Fuentes: Estrella digital

Parece obligado hacer alguna alusión a Gibraltar, ahora que se han cumplido 300 años de su ocupación militar por el Reino Unido y una serie de actos allí celebrados han puesto otra vez de manifiesto la existencia de un conflicto de difícil resolución entre España y la potencia colonial británica. Sería necesario empezar repasando brevemente […]
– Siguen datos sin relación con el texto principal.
(** * Uscreen / Salesforce reconciliation: the [DataComparer] of
    [src/data-comparer.js], embedded shallowly.

    The file has three layers.
    - [JS]: the JavaScript built-ins the comparer relies on (truthiness and
      [||], [String()], [toLowerCase], [includes], [parseFloat], [Date]
      time values, [Array.prototype.sort]).
    - the data the comparer handles: csv-parse rows, Salesforce records, the
      instance state (two [Map]s) and the five result buckets.
    - [compare] and [findLatestPayment], statement by statement, followed by
      the properties proved about them.

    Around the comparer, the pure parts of its callers are embedded too: the
    flat transform of [SalesforceClient.getProgramRoles], the rows and the
    write order of [GoogleSheetsClient], the choice of the export files in
    [UscreenScraper.downloadExports], and [main] after the scrape and the
    query. *)

From Stdlib Require Import ZArith String Ascii List Lia Bool Sorted.
From stdpp Require Import gmap strings list fin_maps pretty.

Open Scope string_scope.
Open Scope Z_scope.

(* ===================================================================== *)
(** * JavaScript built-ins                                                *)
(* ===================================================================== *)

Module JS.

(** ** Numbers

    A Number is [NaN], an infinity, or a finite decimal [m * 10^e].  The
    comparer only ever compares amounts against zero, so the decimal is kept
    exact: binary64 rounding is not modelled. *)
Inductive number : Type :=
  | NaN
  | Infinity (negative : bool)
  | Dec (m e : Z).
Parece obligado hacer alguna alusión a Gibraltar, ahora que se han cumplido 300 años de su ocupación militar por el Reino Unido y una serie de actos allí celebrados han puesto otra vez de manifiesto la existencia de un conflicto de difícil resolución entre España y la potencia colonial británica.

Sería necesario empezar repasando brevemente algunos datos históricos. Para hacerlo desde una perspectiva algo distinta de la habitual, conviene empezar en otro lugar, a unos 1800 km al NE de La Roca. En agosto de 1704, los ejércitos franceses sufrían en Blenheim (hoy Blindhein, pequeño pueblo bávaro situado sobre el Danubio) su primer gran descalabro militar en casi medio siglo de campañas victoriosas, a manos del famoso «Mambrú» (John Churchill, primer duque de Marlborough), aliado con el príncipe Eugenio de Saboya. Esta batalla, descrita con detalle en los textos de Historia Militar, fue una de las principales de la Guerra de Sucesión al trono de España, tras morir Carlos II sin herederos directos. Dos aspirantes – un archiduque austriaco y un príncipe francés – luchaban por sucederle, apoyados por sendas coaliciones internacionales. En esa batalla se enfrentaron franceses y bávaros por un lado, e ingleses y austriacos por el otro.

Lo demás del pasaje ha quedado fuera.